Perceptual and Semantic Contributions to Repetition Priming of Environmental Sounds

Marzia De Lucia1, Luca Cocchi2,3, Roberto Martuzzi4, Reto A. Meuli4, Stephanie Clarke5 and Micah M. Murray1,4,5

1 Electroencephalography Brain Mapping Core, Center for Biomedical Imaging, Centre Hospitalier Universitaire Vaudois and University of Lausanne, 1011 Lausanne, Switzerland, 2 Institute of Psychology, University of Lausanne, 1005 Lausanne, Switzerland, 3 Melbourne Neuropsychiatry Centre, University of Melbourne, 3053 Melbourne, Australia, 4 Radiology Service, 5 Neuropsychology and Neurorehabilitation Service, Centre Hospitalier Universitaire Vaudois and University of Lausanne, 1011 Lausanne, Switzerland

Address correspondence to Marzia De Lucia, Radiology-CHUV, BH 07 081 1, Rue Bugnon 46, 1011 Lausanne, Switzerland. Email: marzia.de-lucia{at}hospvd.ch.

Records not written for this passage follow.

(** The mathematical value of the literal that [parseFloat] reads, when it
    is a decimal one. *)
Definition mathValue (input : string) : option Q :=
  match parseDecimalLiteral input with
  | Some (LitDecimal sign mantissa exponent) =>
      Some (inject_Z (cond_Zopp sign mantissa) * Qpower (10 # 1) exponent)%Q
  | _ => None
  end.

Fixpoint Qsum (qs : list Q) : Q :=
  match qs with
  | [] => 0%Q
  | q :: qs' => (q + Qsum qs')%Q
  end.

(** ** Maps *)

(** A [Map<string, V>]: its entries in insertion order, each key once. *)
Definition Map (V : Type) : Type := list (string * V).

Fixpoint Map_get {V : Type} (m : Map V) (key : string) : option V :=
  match m with
  | [] => None
  | (k, v) :: m' => if String.eqb k key then Some v else Map_get m' key
  end.

(** [m.set(key, value)]: the value of an existing key is replaced where the
    key stands, a new key goes last. *)
Fixpoint Map_set {V : Type} (m : Map V) (key : string) (value : V) : Map V :=
  match m with
  | [] => [(key, value)]
  | (k, v) :: m' =>
      if String.eqb k key then (k, value) :: m'
      else (k, v) :: Map_set m' key value
  end.

Definition Map_keys {V : Type} (m : Map V) : list string := map fst m.
Definition Map_values {V : Type} (m : Map V) : list V := map snd m.
Definition Map_entries {V : Type} (m : Map V) : list (string * V) := m.

(** [a ?? b] *)
Definition nullish {A : Type} (a : option A) (b : A) : A :=
  match a with
  | Some x => x
  | None => b
  end.

(** [array.sort(comparefn)]: the sort is stable; an element goes after
    another one when [comparefn] of the two is positive. *)
Section Sort.
Context {A : Type}.
Variable comparefn : A -> A -> spec_float.

Definition sortsAfter (x y : A) : bool := Num_lt (S754_zero false) (comparefn x y).

Fixpoint sort_insert (x : A) (l : list A) : list A :=
  match l with
  | [] => [x]
  | y :: l' => if sortsAfter x y then y :: sort_insert x l' else x :: l
  end.

Definition sort (l : list A) : list A := fold_right sort_insert [] l.
End Sort.

(** [array.map((x, index) => f(x, index))] *)
Fixpoint mapi_from {A B : Type} (f : A -> Z -> B) (index : Z) (l : list A) : list B :=
  match l with
  | [] => []
  | x :: l' => f x index :: mapi_from f (index + 1) l'
  end.

Definition mapi {A B : Type} (f : A -> Z -> B) (l : list A) : list B := mapi_from f 0 l.

(** ** The worker *)

(** An attribute in a template: the name, the equals sign and the value
    between double quotes. *)
Definition attr (name value : string) : string := name ++ "=" ++ dquote ++ value ++ dquote.

Record GitHubRepo : Type := mkGitHubRepo {
  id : Z;
  name : string;
  full_name : string;
  stargazers_count : Z;
  language : option string   (* [string | null] *)
}.

Record Env : Type := mkEnv { GH_KEY : string }.

(** What a call either returns or throws; [message] is the message of the
    [Error] thrown. *)
Inductive Result (A : Type) : Type :=
| Return (a : A)
| Throw (message : string).
Arguments Return {A} a.
Arguments Throw {A} message.

Definition Headers : Type := list (string * string).

(** The response of the GitHub API, as far as the worker looks at it;
    [api_json] is what [response.json()] gives, or the error that it or the
    use of its result as an array throws. *)
Record ApiResponse : Type := mkApiResponse {
  api_status : Z;
  api_statusText : string;
  api_json : Result (list GitHubRepo)
}.

(** [response.ok] *)
Definition api_ok (response : ApiResponse) : bool :=
  (200 <=? api_status response) && (api_status response <=? 299).

(** The global [fetch]: from an address and request headers to a response,
    or to the error of a failed request. *)
Definition Fetch : Type := string -> Headers -> Result ApiResponse.

Record URL : Type := mkURL {
  pathname : string;
  searchParams : list (string * string)
}.

Record Request : Type := mkRequest {
  method : string;
  url : URL
}.

Record Response : Type := mkResponse {
  status : Z;
  headers : Headers;
  body : option string
}.

(** [url.searchParams.get(key)] *)
Fixpoint searchParams_get (params : list (string * string)) (key : string) : option string :=
  match params with
  | [] => None
  | (k, v) :: params' => if String.eqb k key then Some v else searchParams_get params' key
  end.

(** [s.split(sep)] for a separator of one character; [cur] is the part read
    so far, in reverse. *)
Fixpoint split_from (sep : ascii) (s : string) (cur : list ascii) : list string :=
  match s with
  | EmptyString => [string_of_list_ascii (rev cur)]
  | String a s' =>
      if Ascii.eqb a sep then string_of_list_ascii (rev cur) :: split_from sep s' []
      else split_from sep s' (a :: cur)
  end.

Definition split (sep : ascii) (s : string) : list string := split_from sep s [].

(** [QuoteJSONString]: the string between quotes, with the quote, the
    backslash and the control characters escaped. *)
Definition escapeJSONChar (a : ascii) : string :=
  let c := byteOf a in
  if c =? 8 then backslash ++ "b"
  else if c =? 9 then backslash ++ "t"
  else if c =? 10 then backslash ++ "n"
  else if c =? 12 then backslash ++ "f"
  else if c =? 13 then backslash ++ "r"
  else if c =? 34 then backslash ++ dquote
  else if c =? 92 then backslash ++ backslash
  else if c <? 32 then backslash ++ "u" ++ padStart0 4 (intToString 16 c)
  else String a EmptyString.

Fixpoint escapeJSON (s : string) : string :=
  match s with
  | EmptyString => EmptyString
  | String a s' => escapeJSONChar a ++ escapeJSON s'
  end.

Definition QuoteJSONString (s : string) : string := dquote ++ escapeJSON s ++ dquote.

(** [JSON.stringify] of an object whose properties are strings. *)
Fixpoint JSON_properties (props : list (string * string)) : list string :=
  match props with
  | [] => []
  | (k, v) :: props' => (QuoteJSONString k ++ ":" ++ QuoteJSONString v) :: JSON_properties props'
  end.

Fixpoint joinWith (sep : string) (ls : list string) : string :=
  match ls with
  | [] => EmptyString
  | [l] => l
  | l :: ls' => l ++ sep ++ joinWith sep ls'
  end.

Definition JSON_stringify (props : list (string * string)) : string :=
  "{" ++ joinWith "," (JSON_properties props) ++ "}".

(** The address and the headers of the request of [fetchGitHubRepos]. *)
Definition reposUrl (username : string) : string :=
  let perPage := 100 in
  "https://api.github.com/users/" ++ username ++ "/repos?page=1&per_page="
    ++ intToString 10 perPage ++ "&sort=updated".

Definition reposHeaders (env : Env) : Headers :=
  [ ("User-Agent", "gh-lang-stats-ts")
  ; ("Accept", "application/vnd.github.v3+json")
  ; ("Authorization", "Bearer " ++ GH_KEY env) ].

(** [fetchGitHubRepos] *)
Definition fetchGitHubRepos (globalFetch : Fetch) (username : string) (env : Env)
  : Result (list GitHubRepo) :=
  match globalFetch (reposUrl username) (reposHeaders env) with
  | Throw message => Throw message
  | Return response =>
      if negb (api_ok response)
      then Throw ("GitHub API error: " ++ intToString 10 (api_status response) ++ " "
                  ++ api_statusText response)
      else api_json response
  end.

(** The comparison of [generateSvg]:
    [([, a], [, b]) => parseFloat(b) - parseFloat(a)] *)
Definition byPercentage (x y : string * string) : spec_float :=
  Num_sub (parseFloat (snd y)) (parseFloat (snd x)).

(** [topLangs] of [generateSvg] *)
Definition topLangs (percMap : Map string) (count : spec_float) : list (string * string) :=
  slice0 (sort byPercentage (Map_entries percMap)) count.

(** The template of one row of the chart. *)
Definition langItemTemplate (lang perc color : string) (index : Z) : string :=
  unlines
      [ EmptyString
      ; "      <g " ++ attr "transform" ("translate(0, " ++ intToString 10 (index * 40) ++ ")") ++ ">"
      ; "        <g>"
      ; "          <text " ++ attr "data-testid" "lang-name" ++ " " ++ attr "x" "2" ++ " " ++ attr "y" "15" ++ " " ++ attr "class" "lang-name" ++ ">" ++ lang ++ "</text>"
      ; "          <text " ++ attr "x" "215" ++ " " ++ attr "y" "34" ++ " " ++ attr "class" "lang-name" ++ ">" ++ perc ++ "%</text>"
      ; "          <svg " ++ attr "width" "205" ++ " " ++ attr "x" "0" ++ " " ++ attr "y" "25" ++ ">"
      ; "            <rect " ++ attr "rx" "5" ++ " " ++ attr "ry" "5" ++ " " ++ attr "x" "0" ++ " " ++ attr "y" "0" ++ " " ++ attr "width" "205" ++ " " ++ attr "height" "8" ++ " " ++ attr "fill" "#ddd" ++ "></rect>"
      ; "            <svg " ++ attr "width" (perc ++ "%") ++ ">"
      ; "              <rect"
      ; "                  " ++ attr "height" "8"
      ; "                  " ++ attr "fill" color
      ; "                  " ++ attr "rx" "5" ++ " " ++ attr "ry" "5" ++ " " ++ attr "x" "0" ++ " " ++ attr "y" "0"
      ; "                  " ++ attr "width" "100%"
      ; "                  " ++ attr "class" "lang-progress"
      ; "              />"
      ; "            </svg>"
      ; "          </svg>"
      ; "        </g>"
      ; "      </g>"
      ; "    " ].

(** One row of the chart: the callback of [topLangs.map]. *)
Definition langItem (entry : string * string) (index : Z) : string :=
  let '(lang, perc) := entry in
  let color := stringToHexColor lang in
  langItemTemplate lang perc color index.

Repetition of environmental sounds, like their visual counterparts, can facilitate behavior and modulate neural responses, exemplifying plasticity in how auditory objects are represented or accessed. It remains controversial whether such repetition priming/suppression involves solely plasticity based on acoustic features and/or also access to semantic features. To evaluate contributions of physical and semantic features in eliciting repetition-induced plasticity, the present functional magnetic resonance imaging (fMRI) study repeated either identical or different exemplars of the initially presented object; reasoning that identical exemplars share both physical and semantic features, whereas different exemplars share only semantic features. Participants performed a living/man-made categorization task while being scanned at 3T. Repeated stimuli of both types significantly facilitated reaction times versus initial presentations, demonstrating perceptual and semantic repetition priming. There was also repetition suppression of fMRI activity within overlapping temporal, premotor, and prefrontal regions of the auditory "what" pathway. Importantly, the magnitude of suppression effects was equivalent for both physically identical and semantically related exemplars. That the degree of repetition suppression was irrespective of whether or not both perceptual and semantic information was repeated is suggestive of a degree of acoustically independent semantic analysis in how object representations are maintained and retrieved.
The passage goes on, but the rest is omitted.